TASK STATEMENT: Among the entries below, find the lines that hold the word "Page" and report them.

Segment Start: DATA SUPPLIED

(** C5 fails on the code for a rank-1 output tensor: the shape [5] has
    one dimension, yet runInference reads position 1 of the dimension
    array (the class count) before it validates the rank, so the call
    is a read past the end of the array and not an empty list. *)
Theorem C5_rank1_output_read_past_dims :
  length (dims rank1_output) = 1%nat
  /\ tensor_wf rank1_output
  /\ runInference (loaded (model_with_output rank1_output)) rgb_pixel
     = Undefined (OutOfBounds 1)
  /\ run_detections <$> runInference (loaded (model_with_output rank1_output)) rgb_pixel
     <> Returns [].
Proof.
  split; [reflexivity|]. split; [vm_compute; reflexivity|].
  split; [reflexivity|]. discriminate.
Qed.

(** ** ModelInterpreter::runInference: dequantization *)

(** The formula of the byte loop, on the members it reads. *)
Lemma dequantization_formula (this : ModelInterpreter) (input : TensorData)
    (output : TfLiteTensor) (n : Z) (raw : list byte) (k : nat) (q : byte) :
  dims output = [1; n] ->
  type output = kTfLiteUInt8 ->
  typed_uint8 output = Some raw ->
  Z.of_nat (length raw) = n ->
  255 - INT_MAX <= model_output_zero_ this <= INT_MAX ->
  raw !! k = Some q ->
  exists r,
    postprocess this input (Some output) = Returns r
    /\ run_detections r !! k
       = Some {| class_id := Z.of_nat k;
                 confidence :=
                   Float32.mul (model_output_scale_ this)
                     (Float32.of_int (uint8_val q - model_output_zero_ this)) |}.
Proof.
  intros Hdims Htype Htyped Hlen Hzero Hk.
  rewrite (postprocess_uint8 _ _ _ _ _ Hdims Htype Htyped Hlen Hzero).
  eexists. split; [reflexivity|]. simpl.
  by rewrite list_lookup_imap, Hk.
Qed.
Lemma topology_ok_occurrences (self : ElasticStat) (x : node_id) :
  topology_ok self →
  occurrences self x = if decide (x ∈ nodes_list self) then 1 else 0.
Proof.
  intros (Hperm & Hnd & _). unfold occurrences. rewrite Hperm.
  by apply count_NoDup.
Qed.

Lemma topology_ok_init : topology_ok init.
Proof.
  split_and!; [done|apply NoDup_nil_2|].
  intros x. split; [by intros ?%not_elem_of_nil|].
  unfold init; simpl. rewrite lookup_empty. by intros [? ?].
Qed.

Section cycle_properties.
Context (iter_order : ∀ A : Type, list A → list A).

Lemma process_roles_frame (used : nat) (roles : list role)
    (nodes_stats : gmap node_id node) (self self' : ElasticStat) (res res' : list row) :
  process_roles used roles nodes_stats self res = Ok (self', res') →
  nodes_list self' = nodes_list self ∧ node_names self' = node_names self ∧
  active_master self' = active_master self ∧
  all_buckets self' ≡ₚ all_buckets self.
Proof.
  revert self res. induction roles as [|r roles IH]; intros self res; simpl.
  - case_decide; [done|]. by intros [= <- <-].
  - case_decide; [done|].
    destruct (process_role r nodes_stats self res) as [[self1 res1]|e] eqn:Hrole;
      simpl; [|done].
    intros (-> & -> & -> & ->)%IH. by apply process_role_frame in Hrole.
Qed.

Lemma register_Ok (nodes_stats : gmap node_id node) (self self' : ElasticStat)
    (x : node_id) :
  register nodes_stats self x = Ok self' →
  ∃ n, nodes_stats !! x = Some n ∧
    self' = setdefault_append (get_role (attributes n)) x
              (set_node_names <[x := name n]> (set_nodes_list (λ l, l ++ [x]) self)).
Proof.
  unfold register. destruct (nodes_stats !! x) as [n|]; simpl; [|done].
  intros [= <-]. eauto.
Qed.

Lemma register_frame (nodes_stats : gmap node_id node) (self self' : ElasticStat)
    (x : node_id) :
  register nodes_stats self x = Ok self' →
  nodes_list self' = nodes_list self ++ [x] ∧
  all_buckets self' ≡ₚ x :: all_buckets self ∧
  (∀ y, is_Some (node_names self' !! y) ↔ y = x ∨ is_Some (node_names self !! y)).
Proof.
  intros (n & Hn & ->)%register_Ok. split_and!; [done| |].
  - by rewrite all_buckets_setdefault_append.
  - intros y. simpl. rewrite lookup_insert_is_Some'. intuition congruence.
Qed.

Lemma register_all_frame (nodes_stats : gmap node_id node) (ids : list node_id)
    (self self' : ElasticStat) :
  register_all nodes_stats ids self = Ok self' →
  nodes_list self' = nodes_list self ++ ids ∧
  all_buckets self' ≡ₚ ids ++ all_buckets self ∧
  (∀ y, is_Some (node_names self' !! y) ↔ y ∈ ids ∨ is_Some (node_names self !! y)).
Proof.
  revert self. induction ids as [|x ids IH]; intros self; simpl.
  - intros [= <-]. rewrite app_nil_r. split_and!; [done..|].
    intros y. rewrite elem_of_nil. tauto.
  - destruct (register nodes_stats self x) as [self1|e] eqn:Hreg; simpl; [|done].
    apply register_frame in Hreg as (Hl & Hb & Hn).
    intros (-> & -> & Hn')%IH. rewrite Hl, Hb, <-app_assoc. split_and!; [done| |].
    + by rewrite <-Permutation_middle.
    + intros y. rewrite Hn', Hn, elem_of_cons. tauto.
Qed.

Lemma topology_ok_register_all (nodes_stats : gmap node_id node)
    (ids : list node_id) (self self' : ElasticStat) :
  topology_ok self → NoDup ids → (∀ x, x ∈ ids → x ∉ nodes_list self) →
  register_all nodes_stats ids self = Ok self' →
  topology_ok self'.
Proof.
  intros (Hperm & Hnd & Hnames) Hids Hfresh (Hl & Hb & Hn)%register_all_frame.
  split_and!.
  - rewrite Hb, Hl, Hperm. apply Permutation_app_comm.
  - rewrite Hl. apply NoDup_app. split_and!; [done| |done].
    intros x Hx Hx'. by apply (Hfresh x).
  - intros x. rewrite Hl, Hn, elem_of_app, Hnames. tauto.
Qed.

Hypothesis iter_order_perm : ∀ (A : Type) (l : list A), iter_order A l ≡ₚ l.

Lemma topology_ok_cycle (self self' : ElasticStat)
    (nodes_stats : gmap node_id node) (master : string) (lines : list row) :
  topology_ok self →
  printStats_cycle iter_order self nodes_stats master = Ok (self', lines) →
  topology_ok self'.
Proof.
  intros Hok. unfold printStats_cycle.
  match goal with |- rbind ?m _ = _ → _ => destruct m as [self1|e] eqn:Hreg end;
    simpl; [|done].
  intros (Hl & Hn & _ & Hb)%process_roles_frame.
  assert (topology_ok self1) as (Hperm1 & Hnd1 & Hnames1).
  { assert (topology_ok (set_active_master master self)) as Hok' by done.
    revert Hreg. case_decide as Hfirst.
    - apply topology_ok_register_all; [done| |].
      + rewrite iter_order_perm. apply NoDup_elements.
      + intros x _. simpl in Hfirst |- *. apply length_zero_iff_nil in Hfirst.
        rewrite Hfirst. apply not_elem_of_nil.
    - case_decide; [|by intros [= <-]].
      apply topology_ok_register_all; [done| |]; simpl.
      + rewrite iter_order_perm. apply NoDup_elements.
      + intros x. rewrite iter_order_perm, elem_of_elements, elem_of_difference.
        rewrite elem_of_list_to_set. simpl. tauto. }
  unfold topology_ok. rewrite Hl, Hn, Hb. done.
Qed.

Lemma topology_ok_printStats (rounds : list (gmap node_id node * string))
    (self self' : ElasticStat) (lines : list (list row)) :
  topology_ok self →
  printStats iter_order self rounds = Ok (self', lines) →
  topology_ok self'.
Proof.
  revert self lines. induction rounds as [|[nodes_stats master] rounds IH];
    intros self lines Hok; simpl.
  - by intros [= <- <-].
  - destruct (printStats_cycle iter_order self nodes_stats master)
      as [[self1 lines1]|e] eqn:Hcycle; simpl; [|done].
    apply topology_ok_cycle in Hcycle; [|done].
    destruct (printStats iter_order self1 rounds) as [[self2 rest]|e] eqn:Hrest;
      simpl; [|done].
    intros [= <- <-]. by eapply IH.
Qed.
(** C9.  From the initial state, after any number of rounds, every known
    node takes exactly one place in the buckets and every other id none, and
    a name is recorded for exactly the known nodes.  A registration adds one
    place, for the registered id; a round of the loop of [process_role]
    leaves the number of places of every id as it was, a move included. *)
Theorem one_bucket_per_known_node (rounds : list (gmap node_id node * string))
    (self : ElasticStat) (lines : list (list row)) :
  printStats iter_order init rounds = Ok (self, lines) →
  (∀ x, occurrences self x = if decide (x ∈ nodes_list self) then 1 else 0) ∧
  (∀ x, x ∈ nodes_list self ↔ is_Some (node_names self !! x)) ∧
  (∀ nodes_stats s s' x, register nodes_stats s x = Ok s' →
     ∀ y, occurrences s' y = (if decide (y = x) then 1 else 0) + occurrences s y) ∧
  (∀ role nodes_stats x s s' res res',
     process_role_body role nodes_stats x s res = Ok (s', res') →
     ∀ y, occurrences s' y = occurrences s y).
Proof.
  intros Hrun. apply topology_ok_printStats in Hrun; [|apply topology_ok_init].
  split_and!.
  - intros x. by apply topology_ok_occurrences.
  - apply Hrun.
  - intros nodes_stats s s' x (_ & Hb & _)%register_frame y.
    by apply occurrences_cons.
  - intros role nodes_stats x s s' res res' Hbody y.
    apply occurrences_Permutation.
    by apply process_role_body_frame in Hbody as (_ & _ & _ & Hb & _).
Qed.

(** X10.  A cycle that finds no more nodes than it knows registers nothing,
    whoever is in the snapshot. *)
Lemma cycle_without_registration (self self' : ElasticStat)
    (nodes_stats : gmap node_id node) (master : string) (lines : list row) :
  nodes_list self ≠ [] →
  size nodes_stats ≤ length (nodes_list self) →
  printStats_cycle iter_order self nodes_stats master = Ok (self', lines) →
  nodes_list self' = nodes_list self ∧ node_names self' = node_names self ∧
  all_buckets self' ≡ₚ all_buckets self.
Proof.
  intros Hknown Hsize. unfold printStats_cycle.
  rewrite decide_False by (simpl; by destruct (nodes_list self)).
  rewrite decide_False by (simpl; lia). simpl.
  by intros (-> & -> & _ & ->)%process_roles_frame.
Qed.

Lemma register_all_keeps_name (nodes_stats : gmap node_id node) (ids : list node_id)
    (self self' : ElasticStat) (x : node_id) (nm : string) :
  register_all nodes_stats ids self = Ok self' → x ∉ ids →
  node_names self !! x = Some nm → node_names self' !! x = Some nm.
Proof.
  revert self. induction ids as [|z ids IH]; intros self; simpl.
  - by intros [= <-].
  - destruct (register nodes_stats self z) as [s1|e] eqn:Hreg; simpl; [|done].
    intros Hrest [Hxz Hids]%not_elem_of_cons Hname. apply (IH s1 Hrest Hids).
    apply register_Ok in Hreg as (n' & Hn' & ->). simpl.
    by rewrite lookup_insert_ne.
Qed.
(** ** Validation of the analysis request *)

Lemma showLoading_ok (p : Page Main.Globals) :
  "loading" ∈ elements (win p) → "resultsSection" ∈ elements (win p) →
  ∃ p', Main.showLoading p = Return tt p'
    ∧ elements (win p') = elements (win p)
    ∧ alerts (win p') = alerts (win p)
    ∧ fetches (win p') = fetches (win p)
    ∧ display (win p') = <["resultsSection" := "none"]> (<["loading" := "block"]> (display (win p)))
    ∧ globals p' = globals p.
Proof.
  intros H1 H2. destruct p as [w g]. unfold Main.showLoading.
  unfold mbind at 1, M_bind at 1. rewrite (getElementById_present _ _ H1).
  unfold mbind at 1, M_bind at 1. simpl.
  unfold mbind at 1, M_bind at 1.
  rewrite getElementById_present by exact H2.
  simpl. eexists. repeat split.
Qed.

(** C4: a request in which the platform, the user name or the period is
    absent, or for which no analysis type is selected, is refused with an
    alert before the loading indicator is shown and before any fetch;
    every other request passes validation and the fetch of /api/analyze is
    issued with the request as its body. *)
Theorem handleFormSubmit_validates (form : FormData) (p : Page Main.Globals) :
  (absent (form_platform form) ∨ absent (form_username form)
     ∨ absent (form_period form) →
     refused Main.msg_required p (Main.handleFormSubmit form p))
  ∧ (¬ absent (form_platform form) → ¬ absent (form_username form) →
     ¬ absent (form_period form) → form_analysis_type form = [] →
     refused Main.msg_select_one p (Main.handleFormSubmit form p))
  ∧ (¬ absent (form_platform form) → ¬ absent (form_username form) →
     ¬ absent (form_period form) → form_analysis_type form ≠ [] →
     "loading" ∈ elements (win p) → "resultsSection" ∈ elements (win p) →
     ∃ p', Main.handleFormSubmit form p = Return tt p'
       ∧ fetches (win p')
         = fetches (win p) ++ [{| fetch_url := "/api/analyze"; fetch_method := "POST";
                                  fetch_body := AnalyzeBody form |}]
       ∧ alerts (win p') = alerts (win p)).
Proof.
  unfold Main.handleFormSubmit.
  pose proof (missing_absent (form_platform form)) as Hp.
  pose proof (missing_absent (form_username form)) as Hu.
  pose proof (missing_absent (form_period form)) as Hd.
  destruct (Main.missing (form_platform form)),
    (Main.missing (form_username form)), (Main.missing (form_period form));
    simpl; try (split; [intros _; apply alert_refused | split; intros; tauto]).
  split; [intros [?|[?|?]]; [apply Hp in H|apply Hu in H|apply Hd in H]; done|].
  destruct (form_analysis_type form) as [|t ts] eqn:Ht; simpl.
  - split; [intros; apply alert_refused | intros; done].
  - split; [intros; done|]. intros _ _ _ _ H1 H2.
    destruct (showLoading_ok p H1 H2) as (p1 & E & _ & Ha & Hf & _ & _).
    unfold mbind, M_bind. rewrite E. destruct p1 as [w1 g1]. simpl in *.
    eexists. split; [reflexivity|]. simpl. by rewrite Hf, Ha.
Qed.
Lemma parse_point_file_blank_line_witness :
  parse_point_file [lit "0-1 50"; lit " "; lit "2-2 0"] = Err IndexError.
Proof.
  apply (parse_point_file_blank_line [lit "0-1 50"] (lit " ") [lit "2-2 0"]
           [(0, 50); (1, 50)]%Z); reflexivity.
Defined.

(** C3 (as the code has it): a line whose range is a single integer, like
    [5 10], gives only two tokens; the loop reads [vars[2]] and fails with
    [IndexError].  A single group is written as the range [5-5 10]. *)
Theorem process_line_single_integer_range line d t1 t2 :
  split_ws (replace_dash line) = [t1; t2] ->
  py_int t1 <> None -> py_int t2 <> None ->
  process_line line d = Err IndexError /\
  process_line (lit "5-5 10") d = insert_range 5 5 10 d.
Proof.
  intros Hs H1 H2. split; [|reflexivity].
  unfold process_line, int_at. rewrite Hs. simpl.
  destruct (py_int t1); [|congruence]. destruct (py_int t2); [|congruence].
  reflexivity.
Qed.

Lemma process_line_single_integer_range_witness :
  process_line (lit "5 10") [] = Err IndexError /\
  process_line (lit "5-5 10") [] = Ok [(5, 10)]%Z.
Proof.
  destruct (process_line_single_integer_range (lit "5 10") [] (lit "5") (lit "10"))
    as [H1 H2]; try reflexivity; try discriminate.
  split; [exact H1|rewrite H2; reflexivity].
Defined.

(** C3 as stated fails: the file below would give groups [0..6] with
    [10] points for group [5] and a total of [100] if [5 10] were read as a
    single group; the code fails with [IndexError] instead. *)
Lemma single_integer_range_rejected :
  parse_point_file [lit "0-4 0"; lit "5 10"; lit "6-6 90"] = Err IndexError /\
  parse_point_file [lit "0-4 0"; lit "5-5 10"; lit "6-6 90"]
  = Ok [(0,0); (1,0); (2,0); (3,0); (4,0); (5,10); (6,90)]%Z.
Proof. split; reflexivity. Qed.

Segment End: DATA SUPPLIED

WRITTEN SOLUTION:
Lemma showLoading_ok (p : Page Main.Globals) :
Theorem handleFormSubmit_validates (form : FormData) (p : Page Main.Globals) :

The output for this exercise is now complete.